Faith, beer and broadcasting

Sometimes our calling finds us. Sometimes we find it. And sometimes after getting turned about, things come full circle and we collide with it while neither of us is looking. For Kelly Haworth the last is true.

From his appearance with his neatly cropped and balding head, black polo with “unibroue” emblazed over the heart, green-gray shorts and running shoes, one could picture this fellow as a beer deliveryman and not a broadcast major with aspirations for a later pastoral study.

This self-employed father of three dropped out of a broadcast journalism degree program in 1988 because of financial reasons to get into the restaurant business.

He spent a great deal of time working jobs in the hospitality industry eventually becoming a manager at several restaurants.

 

“I’m not the guy that picked one company,” Haworth said. “I’d learn things here and learn things there.”

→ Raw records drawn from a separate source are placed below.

(** * double-stack: long stack traces across scheduling boundaries

    A shallow embedding of the JavaScript sources [src/options.js],
    [src/double-stack.js] and [src/index.js], and the properties of the
    specification checked against it.

    - [Js]          the fragment of JavaScript values and coercions the
                    sources rely on ([typeof], [!v], [~~v], [String(v)]);
    - [Options]     the validated settings object of [options.js];
    - [DoubleStack] the capture / linkage / flattening / rendering engine
                    and the event-emitter patches of [double-stack.js];
    - [ActiveHandles] the report [getActiveHandles] of [double-stack.js]
                    makes of the process's handles;
    - [Index]       the renderer hook of [index.js], which hands the
                    flattened chain to [options.formatStack]. *)

From Stdlib Require Import ZArith String Ascii Bool Lia.
From stdpp Require Import base option list strings gmap.

Set Default Proof Using "Type".

(* ================================================================== *)
(** ** JavaScript values *)
(* ================================================================== *)

Module Js.

Local Open Scope Z_scope.

(** A JavaScript number.  Every finite double is a dyadic rational
    [m * 2^e]; the sources only truncate numbers and compare them with
    zero, and both operations are exact, so no rounding is modelled.  The
    two zeros are [Finite 0 e]: [~~(-0)] is [0] and [-0 < 0] is false. *)
Inductive JsNumber :=
| NaN
| Infinity (negative : bool)
| Finite (m e : Z).

(** Object identity: the address of the object. *)
Abbreviation Ref := nat (only parsing).

Inductive JsValue :=
| VUndefined
| VNull
| VBool (b : bool)
| VNumber (n : JsNumber)
| VString (s : string)
| VObject (r : Ref).

(** What a [throw] carries. *)
Inductive Thrown :=
| TypeError (message : string)
| ThrownError (error : Ref)
| ThrownValue (v : JsValue).

(** A call either returns or throws. *)
Inductive Outcome (A : Type) :=
| Returned (a : A)
| Threw (t : Thrown).
Arguments Returned {A} a.
Arguments Threw {A} t.

(** [typeof value === 'number'] *)
Definition typeof_is_number (value : JsValue) : bool :=
  match value with VNumber _ => true | _ => false end.

(** [isNaN(value)] on a value that is already a number. *)
Definition isNaN (n : JsNumber) : bool :=
  match n with NaN => true | _ => false end.

(** The integer part of a finite number, rounding toward zero. *)
Definition truncate (m e : Z) : Z :=
  if 0 <=? e then m * 2 ^ e else Z.quot m (2 ^ (- e)).

(** [Math.floor] of a finite number. *)
Definition floor (m e : Z) : Z :=
  if 0 <=? e then m * 2 ^ e else m / 2 ^ (- e).

(** ECMAScript [ToInt32]: NaN and the infinities give 0, a finite number
    is truncated, reduced modulo 2^32 and read as a signed 32-bit
    integer. *)
Definition wrap32 (z : Z) : Z :=
  let r := z mod 2 ^ 32 in
  if 2 ^ 31 <=? r then r - 2 ^ 32 else r.

Definition ToInt32 (n : JsNumber) : Z :=
  match n with
  | NaN | Infinity _ => 0
  | Finite m e => wrap32 (truncate m e)
  end.

Definition of_int (z : Z) : JsNumber := Finite z 0.

(** The unary operator [~] on a number: bitwise complement of its
    [ToInt32]. *)
Definition bitnot (n : JsNumber) : Z := Z.lnot (ToInt32 n).

(** [~~value] *)
Definition double_tilde (n : JsNumber) : Z := bitnot (of_int (bitnot n)).

(** [value < 0] on numbers. *)
Definition is_negative (n : JsNumber) : bool :=
  match n with
  | NaN => false
  | Infinity negative => negative
  | Finite m _ => m <? 0
  end.

(** [ToBoolean]: the falsy values are [undefined], [null], [false],
    [NaN], the zeros and the empty string. *)
Definition ToBoolean (value : JsValue) : bool :=
  match value with
  | VUndefined | VNull => false
  | VBool b => b
  | VNumber NaN => false
  | VNumber (Infinity _) => true
  | VNumber (Finite m _) => negb (m =? 0)
  | VString s => negb (String.eqb s "")
  | VObject _ => true
  end.

Section Coercions.
(** [Number.prototype.toString] on finite numbers and the [toString] /
    [valueOf] protocol of objects belong to the platform and to user code;
    an object's conversion may throw. *)
Variable numberToString : Z -> Z -> string.
Variable objectToString : Ref -> Outcome string.

(** [String(value)] *)
Definition ToString (value : JsValue) : Outcome string :=
  match value with
  | VUndefined => Returned "undefined"%string
  | VNull => Returned "null"%string
  | VBool true => Returned "true"%string
  | VBool false => Returned "false"%string
  | VNumber NaN => Returned "NaN"%string
  | VNumber (Infinity false) => Returned "Infinity"%string
  | VNumber (Infinity true) => Returned "-Infinity"%string
  | VNumber (Finite m e) => Returned (numberToString m e)
  | VString s => Returned s
  | VObject r => objectToString r
  end.

End Coercions.

(** A V8 call-site record, as [Error.prepareStackTrace] receives them.
    The getters the sources read are kept as fields; the remaining ones
    ([getScriptNameOrSourceURL], [getEvalOrigin], [getTypeName],
    [isToplevel], [isEval], [isNative], [isConstructor]) are only copied
    onto timer handles and are carried inside [describe]. *)
Record CallSite := {
  getFileName : option string;
  getMethodName : option string;
  getFunctionName : option string;
  getLineNumber : nat;
  getColumnNumber : nat;
  describe : string
}.

(** [s.split('\n')] and [lines.join('\n')]. *)
Definition newline : ascii := Ascii.ascii_of_nat 10.
Arguments newline : simpl never.

Fixpoint split_lines (s : string) : list string :=
  match s with
  | EmptyString => [EmptyString]
  | String c rest =>
      if Ascii.eqb c newline then EmptyString :: split_lines rest
      else match split_lines rest with
           | line :: lines => String c line :: lines
           | [] => [String c EmptyString]
           end
  end.

Fixpoint join_lines (lines : list string) : string :=
  match lines with
  | [] => EmptyString
  | [line] => line
  | line :: rest => (line ++ String newline (join_lines rest))%string
  end.

(** Lines and the strings they join into. *)
Fixpoint has_newline (s : string) : bool :=
  match s with
  | EmptyString => false
  | String c rest => Ascii.eqb c newline || has_newline rest
  end.

Lemma split_lines_nonempty s : split_lines s <> [].
Proof.
  destruct s as [| c rest]; cbn; [done |].
  destruct (Ascii.eqb c newline); [done |]. by destruct (split_lines rest).
Qed.
(** [app.get('/debug-models', ...)], with [output] and [mesh] what the file
    system holds at [COMFYUI_OUTPUT_FOLDER] and at [MODEL_MESH_FOLDER]. *)
Definition debug_models {S} (output mesh : fs_node) : ST S reply :=
  try_catch
    (let configuredPaths :=
       JObj [("comfyuiOutput", JStr COMFYUI_OUTPUT_FOLDER);
             ("meshFolder", JStr MODEL_MESH_FOLDER);
             ("outputPrefix", JStr OUTPUT_PREFIX)] in
     let pathStatus :=
       JObj [("outputExists", JBool (existsSync output));
             ("meshExists", JBool (existsSync mesh))] in
     if existsSync mesh then
       do allFiles <- match readdirSync mesh with
                      | Some allFiles => ret allFiles
                      | None => throw (fs_error "scandir" MODEL_MESH_FOLDER)
                      end in
       do foundFiles <-
          collect allFiles (λ file,
            let fullPath := path_join MODEL_MESH_FOLDER file in
            match statSync mesh file with
            | Some stats => ret (found_file file stats)
            | None => throw (fs_error "stat" fullPath)
            end) in
       ret (Reply 200 (JObj [("configuredPaths", configuredPaths);
                             ("pathStatus", pathStatus);
                             ("foundFiles", JArr foundFiles);
                             ("allFiles", JArr (JStr <$> allFiles))]))
     else
       ret (Reply 200 (JObj [("configuredPaths", configuredPaths);
                             ("pathStatus", pathStatus);
                             ("foundFiles", JArr [])])))
    (λ error,
       ret (Reply 500 (JObj [("error", JStr (message error));
                             ("stack", JStr (stack error))]))).
End DebugRoute.
End Server.

(** ** The patcher as a function on documents

    What the patcher computes, read off the store: the same loop over a
    document held as a value.  [None] stands for the [TypeError] of reading a
    property of [null]. *)

Definition jclass_is (node : json) (c : string) : bool :=
  match jget node "class_type" with
  | Some (JStr s) => bool_decide (s = c)
  | _ => false
  end.

Definition jclass_in (node : json) (cs : list string) : bool :=
  existsb (jclass_is node) cs.

Definition jset_input (node : json) (k a : string) : json :=
  match jget node "inputs" with
  | Some (JObj ikvs) =>
      if jtruthy (assoc k ikvs)
      then jset node "inputs" (JObj (assoc_set k (JStr a) ikvs))
      else node
  | _ => node
  end.

Definition apply_rule (node : json) (r : rule) : option json :=
  match node, rule_classes r with
  | JNull, _ :: _ => None
  | _, _ => Some (if jclass_in node (rule_classes r)
                  then jset_input node (rule_input r) (rule_content r)
                  else node)
  end.

Definition patch_node (rs : list rule) (node : json) : option json :=
  foldl (λ o r, o ≫= λ n, apply_rule n r) (Some node) rs.

Definition patch_step (rs : list rule) (cur : option json) (k : string)
  : option json :=
  T ← cur; node ← jget T k; node' ← patch_node rs node; Some (jset T k node').

Definition patched (rs : list rule) (T : json) : option json :=
  foldl (patch_step rs) (Some T) (jentries T).*1.


(** The input a block tests, [node.inputs.k], with [None] for [undefined]
    (also when [node.inputs] is). *)
Definition jinput (node : json) (k : string) : option json :=
  match jget node "inputs" with
  | Some i => jget i k
  | None => None
  end.

(** The class types either variant tests. *)
Definition recognized : list string :=
  ["LoadImage"; "LoadImageMask"; "ImageInput"; "SaveImage"; "SaveGLB"].

(** The input that is rewritten in a node of class type [c]. *)
Definition target_input (c : string) : option string :=
  if bool_decide (c ∈ ["LoadImage"; "LoadImageMask"; "ImageInput"])
  then Some "image"
  else if bool_decide (c ∈ ["SaveImage"; "SaveGLB"])
       then Some "filename_prefix"
       else None.

(** A template with one image input node and one mesh save node. *)
Definition scenario_template : json :=
  JObj [("1", JObj [("class_type", JStr "LoadImage");
                    ("inputs", JObj [("image", JStr "example.png")])]);
        ("2", JObj [("class_type", JStr "SaveGLB");
                    ("inputs", JObj [("filename_prefix", JStr "3D/Hy3D");
                                     ("mesh", JArr [JStr "7"; JNum 0])])])].

(** A template with a node the patcher does not know, next to an image
    input. *)
Definition mixed_template : json :=
  JObj [("3", JObj [("class_type", JStr "LoadImage");
                    ("inputs", JObj [("image", JStr "old.png")])]);
        ("4", JObj [("class_type", JStr "KSampler");
                    ("inputs", JObj [("image", JStr "keep.png"); ("seed", JNum 7)])])].

(** A template whose image input holds the empty string. *)
Definition empty_input_template : json :=
  JObj [("5", JObj [("class_type", JStr "LoadImage");
                    ("inputs", JObj [("image", JStr "")])]);
        ("6", JObj [("class_type", JStr "SaveGLB");
                    ("inputs", JObj [("filename_prefix", JStr "old")])])].


(** ** Dispatch and capture: vocabulary of the properties *)

(** The request of the health probe. *)
Definition health_request : request :=
  Request "GET" "http://127.0.0.1:8188/system_stats" None.

(** The request that submits the job document [J] at time [now]. *)
Definition prompt_request (J : json) (now : Z) : request :=
  Request "POST" "http://127.0.0.1:8188/prompt"
          (Some (JObj [("prompt", J);
                       ("client_id", JStr ("webcam_app_" +:+ pretty now))])).

(** Whether the health probe, sent after the requests of [log], settles to
    a success status: [fetch] resolves and [healthCheck.ok] holds. *)
Definition healthCheck (service : transport) (log : list request) : bool :=
  match service log health_request with
  | Resolved r => ok r
  | Rejected _ => false
  end.

(** How many submissions a log of requests holds. *)
Definition posts (log : list request) : nat :=
  length (filter (λ r, req_method r = "POST") log).

(** A stubbed compute service that is healthy and answers 500 with body
    ["boom"] to a submission. *)
Definition rejecting_service : transport :=
  λ _ req,
    if bool_decide (req_method req = "GET")
    then Resolved (Response 200 "OK" "{}" (Some (JObj [])))
    else Resolved (Response 500 "Internal Server Error" "boom" None).

(** A stubbed compute service that cannot be reached. *)
Definition unreachable_service : transport :=
  λ _ _, Rejected (FetchError "connect ECONNREFUSED 127.0.0.1:8188").

(** A stubbed compute service that answers the health probe and refuses
    the connection of a submission. *)
Definition post_refusing_service : transport :=
  λ _ req,
    if bool_decide (req_method req = "GET")
    then Resolved (Response 200 "OK" "{}" (Some (JObj [])))
    else Rejected (FetchError "connect ECONNREFUSED 127.0.0.1:8188").

(** A disk as the list of its files, on which every write succeeds. *)
Definition write_always (path data : string) (d : list (string * string))
  : exn + list (string * string) :=
  inr (assoc_set path data d).

Definition join_slash (dir file : string) : string := dir +:+ "/" +:+ file.

(** A mesh folder with three models and a file of another kind. *)
Definition three_models : fs_node :=
  Directory [("b.glb", Some (Stats 20 2000)); ("notes.txt", Some (Stats 1 9000));
             ("C.GLB", Some (Stats 30 3000)); ("a.glb", Some (Stats 10 1000))].

(** What is asked of a capture handled with no job template, where [p'] is
    the state the handler leaves, [ts] the timers pending before it, [d] the
    disk before it and [write] the write of the frame: no timer is added; a
    success reply reports [comfyui_enabled] as false; and when the request
    carries a frame and the write succeeds, the frame is on the disk and the
    reply is the success reply. *)
Definition capture_without_template {fs : Type} (write : string → fs → exn + fs)
    (ts : list timer) (d : fs) (body : json) (p' : process fs) : Prop :=
  timers p' = ts
  ∧ (∀ r, sent p' = Some r → reply_status r = 200%Z →
          jget (reply_body r) "comfyui_enabled" = Some (JBool false))
  ∧ (∀ s d', jget body "imageData" = Some (JStr s) → s ≠ "" →
             write (strip_data_url s) d = inr d' →
             disk p' = d' ∧
             ∃ r, sent p' = Some r ∧ reply_status r = 200%Z ∧
                  jget (reply_body r) "success" = Some (JBool true) ∧
                  jget (reply_body r) "comfyui_enabled" = Some (JBool false)).

(** A capture request that carries a frame. *)
Definition frame_request : json :=
  JObj [("imageData", JStr "data:image/jpeg;base64,AAAA")].

(** ** A document represented in the store

    [repr h v j lo hi]: in store [h] the value [v] is a tree that reads as
    the document [j] and whose cells all lie in the range from [lo] up to
    and excluding [hi]; distinct properties occupy disjoint sub-ranges, laid
    out in order ([chain]). *)

Inductive chain (R : value → json → nat → nat → Prop)
  : list (string * value) → list (string * json) → nat → nat → Prop :=
| chain_nil lo hi : lo ≤ hi → chain R [] [] lo hi
| chain_cons k v j ps kvs lo mid hi :
    lo ≤ mid → R v j lo mid → chain R ps kvs mid hi →
    chain R ((k, v) :: ps) ((k, j) :: kvs) lo hi.

Definition same_kind (c : cell) (j : json) : Prop :=
  match c, j with
  | CObj _, JObj _ | CArr _, JArr _ => True
  | _, _ => False
  end.

#[warnings="-register-all"]
Inductive repr (h : heap) : value → json → nat → nat → Prop :=
| repr_null lo hi : lo ≤ hi → repr h VNull JNull lo hi
| repr_bool b lo hi : lo ≤ hi → repr h (VBool b) (JBool b) lo hi
| repr_num z lo hi : lo ≤ hi → repr h (VNum z) (JNum z) lo hi
| repr_str s lo hi : lo ≤ hi → repr h (VStr s) (JStr s) lo hi
| repr_ref l c j lo hi :
    h !! l = Some c → same_kind c j → l < hi →
    chain (repr h) (entries c) (jentries j) lo l →
    repr h (VRef l) j lo hi.

Definition is_container (j : json) : bool :=
  match j with JObj _ | JArr _ => true | _ => false end.

(** *** Effects of the loop body on a represented value *)

Definition unchanged_outside (lo hi : nat) (h h' : heap) : Prop :=
  length h' = length h ∧ ∀ l, ¬ (lo ≤ l < hi) → h' !! l = h !! l.

(** The computation ends normally, has written only inside the range of
    [v], and [v] now represents [j']. *)
Definition mutates (h : heap) (lo hi : nat) (v : value) (j' : json)
    (o : outcome (list cell) unit) : Prop :=
  ∃ h', o = Ret tt h' ∧ unchanged_outside lo hi h h' ∧ repr h' v j' lo hi.

Definition throws (h : heap) (lo hi : nat) (o : outcome (list cell) unit) : Prop :=
  ∃ h', o = Throw (cannot_read "class_type") h' ∧ unchanged_outside lo hi h h'.

Definition agrees (h : heap) (lo hi : nat) (v : value) (r : option json)
    (o : outcome (list cell) unit) : Prop :=
  match r with
  | Some j' => mutates h lo hi v j' o
  | None => throws h lo hi o
  end.

(** The body of the loop on the clone [root]. *)
Definition loop_body (rs : list rule) (root : value) : string → M unit :=
  λ nodeId, do node <- get_prop root nodeId in run_rules rs node.

(** [JSON.parse] of [j] extends the store by a representation of [j]. *)
Definition parses (j : json) : Prop :=
  ∀ h, ∃ ext v, JSON_parse j h = (h ++ ext, v) ∧
                repr (h ++ ext) v j (length h) (length (h ++ ext)).

(** [JSON.stringify] reads every representation of [j] as [j]. *)
Definition reads (h : heap) (j : json) : Prop :=
  ∀ v a b fuel, repr h v j a b → (∀ l, v = VRef l → l < a + fuel) →
                stringify fuel h v = Some j.

(** The order of a list sorted with the comparator [by_descending key]. *)
Definition descending {A} (key : A → Z) : relation A :=
  λ a b, (key b ≤ key a)%Z.

(** [(a, b) => key(b) - key(a)] *)
Definition by_descending {A} (key : A → Z) (a b : A) : Z := (key b - key a)%Z.

(** ** Vocabulary of the further properties *)

(** [n'] is the node [n] up to what the inputs [image] and
    [filename_prefix] hold: the same properties, the same inputs, every
    other property and input with the same content, and an input that
    differs was truthy and holds a string now. *)
Definition rewritten (n n' : json) : Prop :=
  jkeys n' = jkeys n
  ∧ (∀ p, p ≠ "inputs" → jget n' p = jget n p)
  ∧ jkeys <$> jget n' "inputs" = jkeys <$> jget n "inputs"
  ∧ (∀ i, i ≠ "image" → i ≠ "filename_prefix" → jinput n' i = jinput n i)
  ∧ (∀ i, jinput n' i = jinput n i
          ∨ (∃ s, jinput n' i = Some (JStr s)) ∧ jtruthy (jinput n i) = true).

(** A template with a [null] node after an image input. *)
Definition null_node_template : json :=
  JObj [("1", JObj [("class_type", JStr "LoadImage");
                    ("inputs", JObj [("image", JStr "example.png")])]);
        ("2", JNull)].

(** A template with an image output node. *)
Definition save_image_template : json :=
  JObj [("9", JObj [("class_type", JStr "SaveImage");
                    ("inputs", JObj [("filename_prefix", JStr "ComfyUI");
                                     ("images", JArr [JStr "8"; JNum 0])])])].

(** The compute service, after the requests of [log], is healthy and
    accepts the job [J] submitted at time [now], answering the JSON
    document [result]. *)
Definition accepts (service : transport) (log : list request) (now : Z)
    (J result : json) : Prop :=
  ∃ rh rp,
    service log health_request = Resolved rh ∧ ok rh = true
    ∧ service (log ++ [health_request]) (prompt_request J now) = Resolved rp
    ∧ ok rp = true ∧ json_body rp = Some result ∧ result ≠ JNull.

During much of the time in this period, from ages 18 to 28, he was a bar fly, turning away from the church that was “focused on outward appearances,” he said.

While faith has always been a large portion of his life, he largely disagrees with the idea that there are “too many divisions in Christianity,” he said.

“They divide over things that are trivial and focus on not going to the bar, instead of helping the guy that’s starving.”

An illustration of this, in his life, is also the pivotal event in which he chose to become a pastor.

Prior to the birth of first child, Kelly started attending church more and going to the bar less.

At one evening Bible study, he heard the story of a fellow who frequented a bar in town that paralleled his own story.

After some time this gentleman fell ill and had to be cared for in his home. Hayworth said almost none of the congregation of his church came to visit him but “the [entire] bar he’d had forgotten about did.”

In that moment he railed against what the church is, and internally vowed to change it.

In 1999 he set out to find a Bible college that offered pastoral studies. Though many of his options were unaccredited, last year he found the New Orleans Baptist Seminary that was.

As if life had a sense of humor, this school’s online program requires that a student have an associate’s degree, any associate’s degree, to enroll, which brings Kelly here to complete his broadcasting degree.

Hayworth said he intends to graduate from OCCC this summer. He said he believes staying in the broadcast journalism degree will help his diction through audio classes.

He hopes to have the ability to write so he may “have the opportunity in the church and in the secular world for income.”

Also Hayworth believes that “any type communication will help” him to tell others about his faith.